Alice then notices a butterfly pass her and recognizes him as her friend, Absolem, who she follows into a study and through a mirror. Alice ends up entering Wonderland once again to find all of her friends from the previous film. Except for this time the happy faces are no more. Now they are meeting to discuss the troubles that have befallen their friend Tarrant Hightopp/ The Mad Hatter aka Hatter, who has not been himself and seeks the help of his dear friend Alice. Upon arriving at his house, Alice is shocked to see that Hatter is more reserved than she remembers him to be. He asks her for help with a quest to find the family that he had previously thought to be dead but now believes that they are still alive somewhere. Alice, distraught with this news, tells him that it is impossible to find his family because she believes them to be dead. Hatter, upset by her unwillingness to help, becomes very dark and kicks her out of his home exclaiming that she is not HIS Alice. 

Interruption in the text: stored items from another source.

Record index_wf (c : ChainState) : Prop := {
  wf_height : forall hash node, block_index c !! hash = Some node -> 0 <= height node <= umax 32;
  wf_genesis : forall hash node, block_index c !! hash = Some node -> height node = 0 ->
    active_chain c !! 0%nat = Some hash;
  wf_child : forall hash node, block_index c !! hash = Some node -> height node <> 0 ->
    exists parent, block_index c !! prev_blockhash (header node) = Some parent /\
                   child_ok (block_index c) node parent;
  wf_active : forall i hash, active_chain c !! i = Some hash ->
    exists node, block_index c !! hash = Some node /\ height node = Z.of_nat i /\
                 headers c !! i = Some (header node) /\
                 forall j, i = S j -> active_chain c !! j = Some (prev_blockhash (header node));
  wf_headers : length (headers c) = length (active_chain c);
}.

Lemma invert_lowest_one_range v : 0 < v -> 0 <= invert_lowest_one v < v.
Proof.
  intros H. unfold invert_lowest_one, sat_sub. rewrite Z.max_r by lia.
  assert (Z.land v (v - 1) <= v - 1); [|split; [apply Z.land_nonneg; lia|lia]].
  rewrite <- (Z2N.id v), <- (Z2N.id (Z.of_N (Z.to_N v) - 1)) by lia.
  rewrite <- N2Z.inj_land. apply N2Z.inj_le, N.land_le_r.
Qed.

Lemma skip_height_range h : 1 <= h -> 0 <= block_index_skip_height h < h.
Proof.
  intros H. unfold block_index_skip_height. destruct (Z.ltb_spec h 2); [lia|].
  destruct (negb _) eqn:E.
  - pose proof (invert_lowest_one_range (h - 1)).
    destruct (Z.eq_dec (invert_lowest_one (h - 1)) 0) as [->|]; [unfold invert_lowest_one; rewrite Z.land_0_l; lia|].
    pose proof (invert_lowest_one_range (invert_lowest_one (h - 1))). lia.
  - apply invert_lowest_one_range. lia.
Qed.

(** ** The walk to an ancestor *)

Section Walk.
Context (c : ChainState) (Hwf : index_wf c).

Lemma nth_parent_total n hash node :
  block_index c !! hash = Some node -> Z.of_nat n <= height node ->
  exists a an, nth_parent (block_index c) n hash = Some a /\ block_index c !! a = Some an /\
               height an = height node - Z.of_nat n.
Proof.
  revert hash node. induction n as [|n IH]; intros hash node E Hn; simpl; rewrite E; simpl.
  - eexists _, _. split; [done|]. split; [done|]. lia.
  - destruct (wf_child c Hwf hash node E) as (parent & Ep & Hc); [lia|].
    pose proof (child_height _ _ _ Hc). destruct (IH _ _ Ep) as (a & an & ? & ? & ?); [lia|].
    eexists _, _. split; [done|]. split; [done|]. lia.
Qed.

Lemma nth_parent_add n m hash a :
  nth_parent (block_index c) n hash = Some a -> nth_parent (block_index c) (n + m) hash = nth_parent (block_index c) m a.
Proof.
  revert hash. induction n as [|n IH]; intros hash; simpl.
  - destruct (block_index c !! hash) eqn:E; simpl; [|done]. by intros [= ->].
  - destruct (block_index c !! hash) eqn:E; simpl; [|done]. apply IH.
Qed.

Lemma active_parent n i hash :
  active_chain c !! (i + n)%nat = Some hash -> nth_parent (block_index c) n hash = active_chain c !! i.
Proof.
  revert hash. induction n as [|n IH]; intros hash E; simpl.
  - rewrite Nat.add_0_r in E. destruct (wf_active c Hwf _ _ E) as (node & -> & _). done.
  - destruct (wf_active c Hwf _ _ E) as (node & -> & _ & _ & Hprev). simpl. apply IH, Hprev. lia.
Qed.

(** The skip pointer of an entry is the ancestor it stands for. *)
Lemma skip_parent hash node s :
  block_index c !! hash = Some node -> height node <> 0 -> skip node = Some s ->
  nth_parent (block_index c) (Z.to_nat (height node - block_index_skip_height (height node))) hash = Some s.
Proof.
  intros E Hh Es. destruct (wf_child c Hwf hash node E Hh) as (parent & Ep & Hc).
  pose proof (wf_height c Hwf _ _ E). pose proof (skip_height_range (height node)).
  pose proof (child_height _ _ _ Hc).
  replace (Z.to_nat _) with (S (Z.to_nat (height parent - block_index_skip_height (height node)))) by lia.
  simpl. rewrite E. simpl. by rewrite <- (child_skip _ _ _ Hc).
Qed.

Lemma ancestor_loop_spec fuel hash node h :
  block_index c !! hash = Some node -> 0 <= h <= height node -> (Z.to_nat (height node - h) < fuel)%nat ->
  ancestor_loop fuel c hash (height node) h = nth_parent (block_index c) (Z.to_nat (height node - h)) hash.
Proof.
  revert hash node. induction fuel as [|fuel IH]; intros hash node E Hh Hfuel; [lia|]. cbn [ancestor_loop].
  destruct (Z.ltb_spec h (height node)) as [Hlt|]; swap 1 2.
  { btrue (height node =? h). replace (Z.to_nat _) with 0%nat by lia. simpl. by rewrite E. }
  unfold active_at. case_bool_decide as Ea.
  { symmetry. apply active_parent. rewrite <- Ea. f_equal. lia. }
  rewrite E. cbn [mbind option_bind].
  pose proof (skip_height_range (height node)).
  match goal with |- context [if ?b then _ else _] => destruct b eqn:Eu end.
  - destruct (skip node) as [s|] eqn:Es; [|done]. simpl.
    pose proof (skip_parent hash node s E ltac:(lia) Es) as Hs.
    destruct (nth_parent_total (Z.to_nat (height node - block_index_skip_height (height node))) hash node E)
      as (a & an & Ha & Ean & Hah); [lia|].
    rewrite Hs in Ha. injection Ha as <-. bool_to_prop.
    replace (block_index_skip_height (height node)) with (height an) by lia.
    rewrite IH by (done || lia). rewrite <- (nth_parent_add _ _ _ _ Hs). f_equal. lia.
  - destruct (wf_child c Hwf hash node E) as (parent & Ep & Hc); [lia|].
    pose proof (child_height _ _ _ Hc). replace (height node - 1) with (height parent) by lia.
    rewrite IH by (done || lia). replace (Z.to_nat (height node - h)) with (S (Z.to_nat (height parent - h))) by lia.
    simpl. by rewrite E.
Qed.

Leaving his house and realizing that something must be done, Alice seeks the help of Time in order to find out what happened to Hatter’s family long ago. But Time knows that messing with the past is very dangerous and denies Alice the tool that she needs to travel back in time. Alice steals the Chronosphere from Time and so begins her journey back to find Hatter’s missing family. On the way, Alice discovers the mystery behind the Red Queen’s descent into evil where she was betrayed by her younger sister and was the victim of a freak accident that caused her head to grow bigger. From that day forth, she sought revenge one everyone and anyone that ever laughed at her. 

While Alice is trying to avoid Time and find Hatter’s family, she runs into the younger Tarrant and tries to convince him that family means everything and not to give up hope on them. Eventually, Alice and the younger Hatter team up against the Red Queen and are able to locate his family, which had been shrunk and being held captive by the Queen in an ant farm display. Soon they find that is the least of their worries when the effects of the stolen Chronosphere start to take a major toll on Time, and The Red Queen breaks the laws of time by showing her present self to her younger self. When she does this, the world begins to turn in on itself and Alice must rush her friends back to the present day in order to restore the Chronosphere and set things back in order. 

 

Review:

I personally liked this movie better than the first not only because you already know the characters and have the back story to support your current understandings, but the humorous aspect that Time (Sacha Baron Cohen) injects into the storyline. His crazy behavior and cliché lines offer a pleasant humorous relief to the relatively serious second journey of Alice. From the wittiness of The Mad Hatter (Johnny Depp) to the independently strong determination of Alice (Mia Wasikowska) we see a movie that represents a group of well-rounded characters.

Throughout the film, Alice struggles with the concept of time and feels that he has cheated her and taken important things from her. She thinks time is responsible for taking her father away from her at a young age. In the end, Alice learns that time isn't her enemy, but something to be treasured and appreciated.

James Bobin has always been intrigued by the concept of time and changing the past, as well as all the questions it posed, which happened to fit perfectly within the framework of screenwriter Woolverton’s story. The screenwriter then proceeded to create a new draft with Time as an actual character.Though this movie takes a different direction than that of Tim Burton’s prequel, James Bobin took the Wonderland world to new extremes and was able to bring audiences a well-developed storyline that families will come to love.